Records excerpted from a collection
● ● ● ● ● ● ●

(** The packets of a whole crawl: each page with its url and the answer to its lookup. *)
Fixpoint crawl (gob : gset string -> option bytes) (wc : Crawler) (pages : list (string * option PageInfo * bool))
    : Crawler * list CrawlerPacket :=
  match pages with
  | [] => (wc, [])
  | (url, page, found) :: rest =>
      let '(wc, packets) := crawl_page gob wc url page found in
      let '(wc, more) := crawl gob wc rest in (wc, packets ++ more)
  end.

(** ** Properties *)
Lemma removeDuplicates_loop_spec strs : forall keys,
  NoDup (removeDuplicates_loop keys strs) /\
  removeDuplicates_loop keys strs `sublist_of` strs /\
  forall x, x ∈ removeDuplicates_loop keys strs <-> x ∈ strs /\ x ∉ keys.
Proof.
  induction strs as [|e strs IH]; intros keys; cbn [removeDuplicates_loop].
  - split_and!; [constructor | constructor | set_solver].
  - case_decide as He.
    + destruct (IH keys) as (H1 & H2 & H3). split_and!; [done | by constructor |].
      intros x. rewrite H3. set_solver.
    + destruct (IH ({[e]} ∪ keys)) as (H1 & H2 & H3). split_and!.
      * constructor; [| done]. rewrite H3. set_solver.
      * by constructor.
      * intros x. rewrite elem_of_cons, H3. destruct (decide (x = e)); set_solver.
Qed.

Definition count (l : list string) (k : string) : Z := Z.of_nat (length (filter (fun x => x = k) l)).
Lemma keywordFrequency_spec words k :
  keywordFrequency words !! k = if decide (k ∈ words) then Some (count words k) else None.
Proof.
  unfold keywordFrequency, count. induction words as [|w words IH] using rev_ind; [done |].
  rewrite foldl_app. cbn [foldl]. set (m := foldl _ _ words) in *.
  rewrite filter_app, length_app. destruct (decide (k = w)) as [->|Hne].
  - rewrite filter_cons_True by done. cbn [filter list_filter length].
    destruct (decide (w ∈ words ++ [w])) as [_|Hn]; [| exfalso; set_solver].
    rewrite IH. case_decide as Hw; rewrite lookup_insert_eq; f_equal; [lia |].
    assert (filter (fun x => x = w) words = []) as ->; [| done].
    clear -Hw. induction words as [|x l IH]; [done |]. rewrite filter_cons_False by set_solver. apply IH. set_solver.
  - rewrite filter_cons_False by done. cbn [filter list_filter length]. rewrite Nat.add_0_r.
    assert ((match m !! w with None => <[w:=1]> m | Some v => <[w:=v+1]> m end) !! k = m !! k) as ->.
    { destruct (m !! w); by rewrite lookup_insert_ne. }
    rewrite IH. do 2 case_decide; set_solver.
Qed.

(** *** Text *)
Lemma split_spaces_concat l : forall word, concat (split_spaces word l) = word ++ filter (fun a => a <> space) l.
Proof.
  induction l as [|a l IH]; intros word; cbn [split_spaces]; [done |].
  destruct (Ascii.eqb_spec a space) as [->|Hne].
  - rewrite filter_cons_False by tauto. cbn [concat]. by rewrite IH.
  - rewrite filter_cons_True by done. rewrite IH, <-app_assoc. done.
Qed.
Lemma split_spaces_pieces P l : forall word, Forall P word -> Forall (fun a => a = space \/ P a) l ->
  Forall (Forall P) (split_spaces word l).
Proof.
  induction l as [|a l IH]; intros word Hw Hl; cbn [split_spaces]; [by constructor |].
  apply Forall_cons in Hl as [Ha Hl]. destruct (Ascii.eqb_spec a space) as [->|Hne].
  - constructor; [done | by apply IH].
  - apply IH; [| done]. apply Forall_app. split; [done |]. constructor; [by destruct Ha | done].
Qed.
Lemma replace_runs_chars l : forall b, Forall (fun a => a = space \/ is_letter a = true) (replace_runs b l).
Proof.
  induction l as [|a l IH]; intros b; cbn [replace_runs]; [constructor |].
  destruct (is_letter a) eqn:Ha; [by constructor; [right | apply IH] |].
  destruct b; [apply IH | by constructor; [left | apply IH]].
Qed.
Lemma replace_runs_letters l : forall b,
  filter (fun a => a <> space) (replace_runs b l) = filter (fun a => is_letter a = true) l.
Proof.
  induction l as [|a l IH]; intros b; cbn [replace_runs]; [done |].
  rewrite (filter_cons (fun a => is_letter a = true)). destruct (is_letter a) eqn:Ha.
  - rewrite decide_True by done. rewrite filter_cons_True; [by rewrite IH |]. by intros ->.
  - rewrite decide_False by done. destruct b; [apply IH |].
    rewrite filter_cons_False by tauto. apply IH.
Qed.
(** What one page adds to the index, for the words in the order [words]. *)
Definition page_items words (freqs : gmap string Z) (url : string) : list KeywordToURLMap :=
  (fun kv : string * Z => mkKeywordToURLMap kv.1 {[url := kv.2]}) <$> words freqs.
Lemma page_items_spec words freqs url km : words freqs ≡ₚ map_to_list freqs -> km ∈ page_items words freqs url ->
  km_Keyword km ∈ dom freqs /\ has_links km.
Proof using Type.
  intros Hw ([k f] & -> & Hkf)%list_elem_of_fmap. rewrite Hw in Hkf. apply elem_of_map_to_list in Hkf. cbn.
  split; [by eapply elem_of_dom_2 | unfold has_links; cbn; apply map_non_empty_singleton].
Qed.
Lemma page_item_merged words freqs url idx k f : words freqs ≡ₚ map_to_list freqs -> freqs !! k = Some f ->
  foldl merge_links idx (page_items words freqs url) !! k = Some ({[url := f]} ∪ default ∅ (idx !! k)).
Proof using Type.
  intros Hw Hkf. pose proof (merge_distinct (page_items words freqs url) idx (mkKeywordToURLMap k {[url := f]})) as H0.
  cbn [km_Keyword km_LinkData] in H0. apply H0; clear H0.
  - unfold page_items. rewrite <-list_fmap_compose. change (km_Keyword ∘ _) with (fst (A := string) (B := Z)).
    rewrite Hw. apply NoDup_fst_map_to_list.
  - apply list_elem_of_fmap. exists (k, f). split; [done |]. rewrite Hw. by apply elem_of_map_to_list.
Qed.
Lemma keywords_saved order words g url freqs idx :
  (forall b, batch_ok b) -> (forall m, order m ≡ₚ map_to_list m) -> words freqs ≡ₚ map_to_list freqs -> freqs <> ∅ ->
  (forall k, k ∈ dom freqs -> head (LookupNodes (GenerateKeyHash k)) = Some (mkNodeState me address)) ->
  hashes_distinct (dom freqs) -> index_ok (dom freqs) (rk_db g) idx ->
  exists g', saveKeywordsInDHT update_length partial_rank partial_batch LookupNodes LookupValue address range depth
      keyword_length false keys nonces order words g (mkIndexPackage freqs url) = Ok g' /\
    index_ok (dom freqs) (rk_db g') (foldl merge_links idx (page_items words freqs url)).
Proof using Type.
  intros Hok Ho Hw Hne Hl Hdist Hi. unfold saveKeywordsInDHT. cbn [ip_KeywordFrequencies ip_Url].
  fold (page_items words freqs url). set (items := page_items words freqs url).
  assert (Hin : forall km, km ∈ items -> km_Keyword km ∈ dom freqs /\ has_links km).
  { intros km. by apply page_items_spec. }
  assert (Hone : (destinations LookupNodes km_Keyword items ∅).1 = {[(me, address) := items]}).
  { apply destinations_one.
    - intros E. apply Hne. apply fmap_nil_inv in E. rewrite E in Hw. apply Permutation_nil_l in Hw.
      by apply map_to_list_empty_iff.
    - apply Forall_forall. intros km Hkm. destruct (Hin km Hkm) as [Hd _]. unfold first_owner. by rewrite (Hl _ Hd). }
  rewrite Hone. assert (order {[(me, address) := items]} = [((me, address), items)]) as ->.
  { apply Permutation_singleton_r. rewrite Ho. by rewrite map_to_list_singleton. }
  cbn [save_all snd]. rewrite String.eqb_refl. unfold replyStore. cbn [st_Type st_Data].
  change (String.eqb KeywordsBucket KeywordsBucket) with true. cbv iota.
  unfold store_keywords, keywords_batch. rewrite pb_roundtrip by apply Hok. cbn [bm_UrlMapList].
  destruct (add_links_all (dom freqs) (rk_db g) idx items Hdist Hi) as (d' & -> & Hi' & _).
  { apply Forall_forall. exact Hin. }
  cbn [mbind outcome_bind]. eexists. split; [reflexivity | exact Hi'].
Qed.

(** C20. Indexing a page.  When this node is the closest one to every word of the page, each
    word is found in the database afterwards with the number of its occurrences on this
    page, and with the pages that were stored for it before. *)
Theorem page_indexed order words g url freqs idx :
  (forall b, batch_ok b) -> (forall m, order m ≡ₚ map_to_list m) -> words freqs ≡ₚ map_to_list freqs -> freqs <> ∅ ->
  (forall k, k ∈ dom freqs -> head (LookupNodes (GenerateKeyHash k)) = Some (mkNodeState me address)) ->
  hashes_distinct (dom freqs) -> index_ok (dom freqs) (rk_db g) idx ->
  exists g', saveKeywordsInDHT update_length partial_rank partial_batch LookupNodes LookupValue address range depth
      keyword_length false keys nonces order words g (mkIndexPackage freqs url) = Ok g' /\
    forall k f, freqs !! k = Some f -> exists m,
      bolt_get (rk_db g') KeywordsBucket (GenerateKeyHash k) = Some (pb_encode (mkKeywordToURLMap k m)) /\
      m !! url = Some f /\ forall u, u <> url -> m !! u = default ∅ (idx !! k) !! u.
Proof using Type.
  intros Hok Ho Hw Hne Hl Hdist Hi.
  destruct (keywords_saved order words g url freqs idx Hok Ho Hw Hne Hl Hdist Hi) as (g' & -> & Hi').
  exists g'. split; [done |]. intros k f Hkf. specialize (Hi' k (elem_of_dom_2 _ _ _ Hkf)).
  rewrite (page_item_merged words freqs url idx k f Hw Hkf) in Hi'. destruct Hi' as [_ Hg].
  eexists. split; [exact Hg |]. split.
  - by rewrite lookup_union_l', lookup_singleton_eq by (rewrite lookup_singleton_eq; eauto).
  - intros u Hu. by rewrite lookup_union_r by by apply lookup_singleton_ne.
Qed.
End Properties.

(** ** Samples *)
#[local] Existing Instance tag_cipher.
#[export] Instance HyperlinkPackage_eq_dec : EqDecision HyperlinkPackage.
Proof. solve_decision. Defined.
#[export] Instance HyperlinkPackage_countable : Countable HyperlinkPackage.
Proof.
  refine (inj_countable' (fun p => (hp_Links p, hp_Encrypted p, hp_EncryptedLinks p))
    (fun x => mkHyperlinkPackage x.1.1 x.1.2 x.2) _). by intros [].
Defined.
Definition sample_Hyperlinks := countable_code HyperlinkPackage.
#[local] Existing Instance sample_Hyperlinks.
(** The node at "1.1.1.1:1" is the closest one to all hashes; the other one is at "2.2.2.2:2". *)
Definition me_closest (id : TypeID) : list NodeState := [mkNodeState zero_key "1.1.1.1:1"].
Definition no_keys (i : nat) : option (option bytes) := None.
Definition no_nonces (i : nat) : bytes := replicate 12 9.


Lemma encrypted_links_delivered_witness : exists cipher n',
  batchSendURLS true (fun _ => Some (Some (replicate 32 7))) no_nonces (mkNodeState zero_key "2.2.2.2:2") ["/wiki/Go"%string] =
    Ok [SendEncryptedLinks cipher "2.2.2.2:2"] /\
  decryptHyperlinkPackage sample_node (mkEncryptedCrawlerPacket cipher [1]) 50 =
    Ok (n', Some (mkHyperlinkPackage ["/wiki/Go"%string] false [])).
Proof.
  destruct (encrypted_links_delivered (fun _ => Some (Some (replicate 32 7))) no_nonces sample_node
    (mkNodeState zero_key "2.2.2.2:2") ["/wiki/Go"%string] [] (mkSession (replicate 32 7) 0 100) [1] 50 true)
    as (cipher & n' & H1 & H2 & _).
  - exact I.
  - discriminate.
  - reflexivity.
  - reflexivity.
  - reflexivity.
  - reflexivity.
  - reflexivity.
  - exists cipher, n'. split; [exact H1 | exact H2].
Defined.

● ● ● ● ● ● ●

**WHAT THE TASK ASKS:** What is asked for is an exact copy of the lines above from the one containing "Definition count (l" through the one containing "apply Forall_cons in", and only those.

**ANSWER FOR THIS EXERCISE:**
Definition count (l : list string) (k : string) : Z := Z.of_nat (length (filter (fun x => x = k) l)).
Lemma keywordFrequency_spec words k :
  keywordFrequency words !! k = if decide (k ∈ words) then Some (count words k) else None.
Proof.
  unfold keywordFrequency, count. induction words as [|w words IH] using rev_ind; [done |].
  rewrite foldl_app. cbn [foldl]. set (m := foldl _ _ words) in *.
  rewrite filter_app, length_app. destruct (decide (k = w)) as [->|Hne].
  - rewrite filter_cons_True by done. cbn [filter list_filter length].
    destruct (decide (w ∈ words ++ [w])) as [_|Hn]; [| exfalso; set_solver].
    rewrite IH. case_decide as Hw; rewrite lookup_insert_eq; f_equal; [lia |].
    assert (filter (fun x => x = w) words = []) as ->; [| done].
    clear -Hw. induction words as [|x l IH]; [done |]. rewrite filter_cons_False by set_solver. apply IH. set_solver.
  - rewrite filter_cons_False by done. cbn [filter list_filter length]. rewrite Nat.add_0_r.
    assert ((match m !! w with None => <[w:=1]> m | Some v => <[w:=v+1]> m end) !! k = m !! k) as ->.
    { destruct (m !! w); by rewrite lookup_insert_ne. }
    rewrite IH. do 2 case_decide; set_solver.
Qed.

(** *** Text *)
Lemma split_spaces_concat l : forall word, concat (split_spaces word l) = word ++ filter (fun a => a <> space) l.
Proof.
  induction l as [|a l IH]; intros word; cbn [split_spaces]; [done |].
  destruct (Ascii.eqb_spec a space) as [->|Hne].
  - rewrite filter_cons_False by tauto. cbn [concat]. by rewrite IH.
  - rewrite filter_cons_True by done. rewrite IH, <-app_assoc. done.
Qed.
Lemma split_spaces_pieces P l : forall word, Forall P word -> Forall (fun a => a = space \/ P a) l ->
  Forall (Forall P) (split_spaces word l).
Proof.
  induction l as [|a l IH]; intros word Hw Hl; cbn [split_spaces]; [by constructor |].
  apply Forall_cons in Hl as [Ha Hl]. destruct (Ascii.eqb_spec a space) as [->|Hne].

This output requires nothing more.